The International Energy Agency in 2021 had an unambiguous message: developing new fossil fuel resources is incompatible with restricting global heating to below 1.5C, a threshold beyond which the most disastrous climate impacts lie. Yet the oil and gas industry isn’t listening. Last year it committed half a trillion dollars for new capital expenditure on future drilling and extraction, while making outrageous profits of $4tn. Business as usual will destroy life as we know it.
Energy is fundamental for development and meeting basic needs. But producing it from coal, oil and gas is simultaneously the cause of the climate emergency. Clearly the issues of climate, energy and development must be addressed in an interconnected way. This is very difficult against a post-Covid backdrop when poor nations have record levels of debt. In the wake of the Ukraine invasion, rising interest rates have caused the dollar to surge – raising the cost of meeting loan repayments which are often denominated in the US currency. African nations spend up to five times their health budgets on debt obligations.

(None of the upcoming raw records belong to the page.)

(* ===== verification/Persistence.v ===== *)
(** * Persistence: homes kept in S3

    src/clients/typescript/src/sandbox/persistence.ts: [S3Prefix] and its validation, the
    requests of [Checkpoint] and [Restore], the rules of [create({ persist })], the two
    tables of errors, and [PersistenceClient], which reads the stream of events of each.
    A stream brings finitely many messages, since its call has a timeout. *)

From stdpp Require Import base option list strings sets.
From Stdlib Require Import NArith ZArith QArith Lia.
From S2P Require Import Prelude Text RpcErrors.

Local Open Scope nat_scope.

(** ** What a caller may pass *)

(** A parameter whose type the code does not trust. *)
Inductive value := VUndefined | VNull | VText (s : text) | VNumber (n : jsnum) | VOther.

(** [v ?? d]. *)
Definition or_value (v d : value) : value := match v with VUndefined | VNull => d | _ => v end.

Definition PERSIST_KEY_PREFIX_MAX_BYTES : nat := 900.
Definition PERSIST_EXCLUDE_MAX : nat := 64.
Definition S3_BUCKET_NAME_MIN : nat := 3.
Definition S3_BUCKET_NAME_MAX : nat := 63.
Definition DEFAULT_PERSIST_TIMEOUT_MS : Z := 600 * 1000.
Definition EXCLUDE_MAX_BYTES : nat := 4096.
Definition PERSIST_ARCHIVE_KEY : text := txt "home.tar.gz".
Definition PERSIST_MANIFEST_KEY : text := txt "manifest.json".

The French president, Emmanuel Macron, should be congratulated for hosting a summit to reimagine financial solutions to the interlinked global goals of tackling poverty, curbing planet-destroying emissions and protecting nature. But there is still a long way to go. The announcement by the International Monetary Fund that rich countries had met a target, set in 2019, of a $100bn climate fund for poor countries is probably less than meets the eye. The contrast with the trillions of dollars mobilised in an instant, to bail out finance houses in 2008, is stark. It is inexcusable that funds to address global heating cannot be found.

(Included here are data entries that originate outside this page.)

(* ===== verification/Staging.v ===== *)
(** * Staging: the pure part of transfers through S3

    src/clients/typescript/src/sandbox/transfer.ts up to its clients: the configuration of
    the staging area and its prefixes, keys, lifetimes, the plan of a multipart upload, the
    header of a download, requests, the state of a transfer and the error it becomes. *)

From stdpp Require Import base option list strings sets.
From Stdlib Require Import NArith ZArith QArith Qround Lia.
From S2P Require Import Prelude Text Encoding RpcErrors Persistence.
From S2P Require Payload.

Local Open Scope Z_scope.

(** ** Constants (limits.ts) *)

Definition MIB : Z := 1048576.
Definition TRANSFER_DEFAULT_PREFIX : text := txt "rayito-transfer".
Definition TRANSFER_DEFAULT_EXPIRES_IN_SECONDS : Z := 3600.
Definition TRANSFER_DEFAULT_MAX_EXPIRES_IN_SECONDS : Z := 86400.
Definition TRANSFER_PRESIGN_MAX_SECONDS : Z := 604800.
Definition TRANSFER_DEFAULT_THRESHOLD_BYTES : Z := 8388608.
Definition TRANSFER_THRESHOLD_MIN_BYTES : Z := 1048576.
Definition TRANSFER_DEFAULT_MULTIPART_THRESHOLD_BYTES : Z := 5368709120.
Definition TRANSFER_MULTIPART_THRESHOLD_MIN_BYTES : Z := 16777216.
Definition TRANSFER_SINGLE_PUT_MAX_BYTES : Z := 5368709120.
Definition TRANSFER_PART_SIZE_MIN_BYTES : Z := 8388608.
Definition TRANSFER_MAX_PARTS : Z := 1000.
Definition TRANSFER_INTERNAL_EXPIRES_IN_SECONDS : Z := 900.
Definition EXPORT_BUDGET_BASE_SECONDS : Z := 900.
Definition EXPORT_BUDGET_BYTES_PER_SECOND : Z := 1000000.
Definition DELETE_GRACE_SECONDS : Z := 3600.
Definition PART_SIZE_DIVISOR : Z := 1000.
Definition TRANSFER_PREFIX_MAX_BYTES : nat := 256.
Definition ARTIFACT_NAMESPACE : text := txt "rayito".

(** ** Configuration *)

(** A label of DNS, of 3 to 63 characters. *)
Definition dns_bucket (s : text) : bool :=
  ((3 <=? length s) && (length s <=? 63))%nat && head_is lower_digit s && last_is lower_digit s &&
  forallb (fun c => lower_digit c || (c =? HYPHEN)%N) s.

Definition validateTransferBucket (bucket : value) : result text :=
  match bucket with
  | VText b =>
      _ ← throw_if (negb (dns_bucket b)) InvalidArgumentError;
      _ ← throw_if (starts_with (txt "xn--") b || ends_with (txt "-s3alias") b) InvalidArgumentError;
      Ok b
  | _ => Throw InvalidArgumentError
  end.

(** [firstParts.slice(0, shared).every(...)]. *)
Fixpoint same_start (a b : list text) : bool :=
  match a, b with
  | x :: a, y :: b => bool_decide (x = y) && same_start a b
  | _, _ => true
  end.

(** One is a prefix of the other, component by component. *)
Definition prefixesOverlap (first second : text) : bool := same_start (split_on SLASH first) (split_on SLASH second).

Definition segment_char (c : N) : bool := alphanumeric c || existsb (N.eqb c) (txt "_.-").

Definition validateTransferPrefix (prefix : value) : result text :=
  match prefix with
  | VText [] => Throw InvalidArgumentError
  | VText p =>
      _ ← throw_if (TRANSFER_PREFIX_MAX_BYTES <? utf8_length p)%nat InvalidArgumentError;
      let segments := split_on SLASH p in
      _ ← throw_if (negb (forallb plain_component segments)) InvalidArgumentError;
      _ ← throw_if (negb (forallb (forallb segment_char) segments)) InvalidArgumentError;
      _ ← throw_if (prefixesOverlap p ARTIFACT_NAMESPACE) InvalidArgumentError;
      Ok p
  | _ => Throw InvalidArgumentError
  end.

(** Two lower case letters, [-gov] perhaps, a word and a digit. *)
Definition region_code (s : text) : bool :=
  let word w := negb (bool_decide (w = [])) && forallb is_lower w in
  let digit d := (length d =? 1)%nat && forallb is_digit d in
  let two w := (length w =? 2)%nat && forallb is_lower w in
  match split_on HYPHEN s with
  | [a; w; d] => two a && word w && digit d
  | [a; g; w; d] => two a && bool_decide (g = txt "gov") && word w && digit d
  | _ => false
  end.

Definition validateTransferRegion (region : value) : result (option text) :=
  match region with
  | VUndefined => Ok None
  | VText r => if region_code r then Ok (Some r) else Throw InvalidArgumentError
  | _ => Throw InvalidArgumentError
  end.

Definition validateIntegerBetween (v : value) (low high : Z) : result Z :=
  match v with
  | VNumber n =>
      match integer_of n with
      | Some z => if (z <? low) || (high <? z) then Throw InvalidArgumentError else Ok z
      | None => Throw InvalidArgumentError
      end
  | _ => Throw InvalidArgumentError
  end.

Record S3Staging := {
  in_bucket : value; in_prefix : value; in_region : value;
  in_maxExpiresIn : value; in_thresholdBytes : value; in_multipartThresholdBytes : value
}.

Record ResolvedS3Staging := {
  bucket : text; prefix : text; region : option text;
  maxExpiresIn : Z; thresholdBytes : Z; multipartThresholdBytes : Z
}.

(** What [transfer] may be. *)
Inductive staging_input := staging_undefined | staging_null | staging_object (s : S3Staging) | staging_other.

(** The three variables of the environment. *)
Record Environment := { env_bucket : option text; env_prefix : option text; env_region : option text }.

Definition resolve_fields (s : S3Staging) : result ResolvedS3Staging :=
  b ← validateTransferBucket (in_bucket s);
  p ← validateTransferPrefix (or_value (in_prefix s) (VText TRANSFER_DEFAULT_PREFIX));
  r ← validateTransferRegion (in_region s);
  e ← validateIntegerBetween (or_value (in_maxExpiresIn s) (VNumber (num_of_Z TRANSFER_DEFAULT_MAX_EXPIRES_IN_SECONDS)))
        1 TRANSFER_PRESIGN_MAX_SECONDS;
  t ← validateIntegerBetween (or_value (in_thresholdBytes s) (VNumber (num_of_Z TRANSFER_DEFAULT_THRESHOLD_BYTES)))
        TRANSFER_THRESHOLD_MIN_BYTES TRANSFER_SINGLE_PUT_MAX_BYTES;
  m ← validateIntegerBetween (or_value (in_multipartThresholdBytes s) (VNumber (num_of_Z TRANSFER_DEFAULT_MULTIPART_THRESHOLD_BYTES)))
        TRANSFER_MULTIPART_THRESHOLD_MIN_BYTES TRANSFER_SINGLE_PUT_MAX_BYTES;
  Ok {| bucket := b; prefix := p; region := r; maxExpiresIn := e; thresholdBytes := t; multipartThresholdBytes := m |}.

(** A variable that is missing or empty is not set. *)
Definition variable (s : option text) : value := match s with None | Some [] => VUndefined | Some t => VText t end.

Definition stagingFromEnv (env : Environment) : result (option ResolvedS3Staging) :=
  match variable (env_bucket env) with
  | VUndefined => Ok None
  | b => Some <$> resolve_fields {| in_bucket := b; in_prefix := variable (env_prefix env); in_region := variable (env_region env);
                                    in_maxExpiresIn := VUndefined; in_thresholdBytes := VUndefined;
                                    in_multipartThresholdBytes := VUndefined |}
  end.

Definition resolveS3Staging (input : staging_input) (env : Environment) : result (option ResolvedS3Staging) :=
  match input with
  | staging_null => Ok None
  | staging_undefined => stagingFromEnv env
  | staging_other => Throw InvalidArgumentError
  | staging_object s => Some <$> resolve_fields s
  end.

Definition validateStagingAgainstPersist (staging : option ResolvedS3Staging) (persist : option S3Prefix) : result unit :=
  match staging, persist with
  | Some s, Some p =>
      if negb (bool_decide (bucket s = Persistence.bucket p)) then Ok tt
      else throw_if (prefixesOverlap (prefix s) (Persistence.prefix p)) InvalidArgumentError
  | _, _ => Ok tt
  end.

(** ** Keys *)

Inductive KeyDirection := up | down.
Definition direction_text (d : KeyDirection) : text := match d with up => txt "up" | down => txt "down" end.

Record StagingObject := { so_bucket : text; so_key : text; so_region : text }.

(** [randomBytes] are 16 random bytes. *)
Definition newStagingToken (randomBytes : list N) : text := Payload.hex_bytes randomBytes.

Definition stagingKey (prefix sandboxId : text) (direction : KeyDirection) (token : text) : text :=
  slashed prefix (slashed sandboxId (slashed (direction_text direction) token)).

(** ** Lifetimes *)

Definition validateExpiresIn (v : value) : result Z :=
  match v with
  | VNumber n =>
      match integer_of n with
      | Some z => if z <=? 0 then Throw InvalidArgumentError else Ok z
      | None => Throw InvalidArgumentError
      end
  | _ => Throw InvalidArgumentError
  end.

Definition effectiveExpiresIn (expiresIn : value) (s : ResolvedS3Staging) : result Z :=
  e ← validateExpiresIn expiresIn; Ok (Z.min (Z.min e (maxExpiresIn s)) TRANSFER_PRESIGN_MAX_SECONDS).

Definition expiresInFromSignatureExpiration (v : value) : result Z :=
  match v with VUndefined => Ok TRANSFER_DEFAULT_EXPIRES_IN_SECONDS | _ => validateExpiresIn v end.

Definition cappedLifetime (seconds : Z) : Z := Z.min seconds TRANSFER_PRESIGN_MAX_SECONDS.
Definition deleteLifetime (userLifetime : Z) : Z := cappedLifetime (userLifetime + DELETE_GRACE_SECONDS).
Definition internalGetLifetime (s : ResolvedS3Staging) : Z := Z.min TRANSFER_INTERNAL_EXPIRES_IN_SECONDS (maxExpiresIn s).

(** [Math.ceil(a / b)] of integers. *)
Definition ceil_div (a b : Z) : Z := - (- a / b).

Definition exportBudgetSeconds (size : Z) : Z :=
  cappedLifetime (EXPORT_BUDGET_BASE_SECONDS + ceil_div size EXPORT_BUDGET_BYTES_PER_SECOND).

Definition validateMaxBytes (v : value) : result (option Z) :=
  match v with
  | VUndefined => Ok None
  | VNumber n =>
      match integer_of n with
      | Some z => if z <? 1 then Throw InvalidArgumentError else Ok (Some z)
      | None => Throw InvalidArgumentError
      end
  | _ => Throw InvalidArgumentError
  end.

(** ** What the user's URLs say *)

Definition OCTET_STREAM : text := txt "application/octet-stream".

Definition uploadTicketHeaders (form : bool) : list (text * text) :=
  if form then [] else [(txt "Content-Type", OCTET_STREAM)].

Definition downloadFilename (path : text) (filename : value) : result text :=
  match filename with
  | VUndefined =>
      Ok (match last (split_on SLASH (Payload.stripTrailing path SLASH)) with
          | None | Some [] => txt "download"
          | Some f => f
          end)
  | VText [] => Throw InvalidArgumentError
  | VText f => if bool_decide (0%N ∈ f) then Throw InvalidArgumentError else Ok f
  | _ => Throw InvalidArgumentError
  end.

(** A byte that may stand as it is between the quotes of a header. *)
Definition quotable (b : N) : bool := ((32 <=? b) && (b <=? 126) && negb (b =? 34) && negb (b =? 92))%N.

Definition QUOTE : N := 34.
Definition DISPOSITION_START : text := txt "attachment; filename=" ++ [QUOTE].
Definition DISPOSITION_MIDDLE : text := QUOTE :: txt "; filename*=UTF-8''".

(** A file name is the list of its code points. *)
Definition contentDisposition (filename : text) : text :=
  let bytes := utf8 filename in
  DISPOSITION_START ++ map (fun b => if quotable b then b else 95%N) bytes ++ DISPOSITION_MIDDLE ++ concat (map percent_byte bytes).

(** ** Multipart *)

Record PartPlan := { partSize : Z; parts : Z }.

Definition ceilToMib (size : Z) : Z := ceil_div size MIB * MIB.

“For us it is about saving lives, for others, it is about saving profits,” said Mia Mottley, the prime minister of Barbados, chiding the rich world for inaction during a “polycrisis moment”. Colombia’s president, Gustavo Petro, called for a global financial transaction tax. Kenya’s president, William Ruto, came to Paris after endorsing a report, “Just Transition”, which pointed to Africa’s potential for harnessing renewable energy far outstripping any projected needs. Yet the continent has been barely able to industralise at all, let alone tap its vast green power potential.
Leaders in North America and Europe are intent on reshaping their energy systems, but the key materials required are found in the developing world. Even China, which dominates critical rare earth elements and their processing, lacks vital metals. This should allow for a grand bargain, where poorer countries are given policy space to address the three structural deficiencies that hinder their development – a lack of food sovereignty, a lack of energy sovereignty, and low value-added manufacturing – in return for sharing their minerals. Otherwise, parts of Latin America, Africa and Asia risk becoming targets of a new scramble for resources – with clean energy firms behaving as destructively as fossil fuel companies: buying off politicians, wrecking ecosystems and lobbying against environmental regulations. The cash, debt relief and access to western markets needed by developing nations should not feed the engines of extractive capitalism.
Mr Ruto said the three weeks taken to create the current “Bretton Woods” financial institutions should be enough to design their replacement. This might sound ambitious but it was Martin Luther King who warned against the “tranquillising drug of gradualism”. This sense of urgency is needed now to stop an environmental disaster.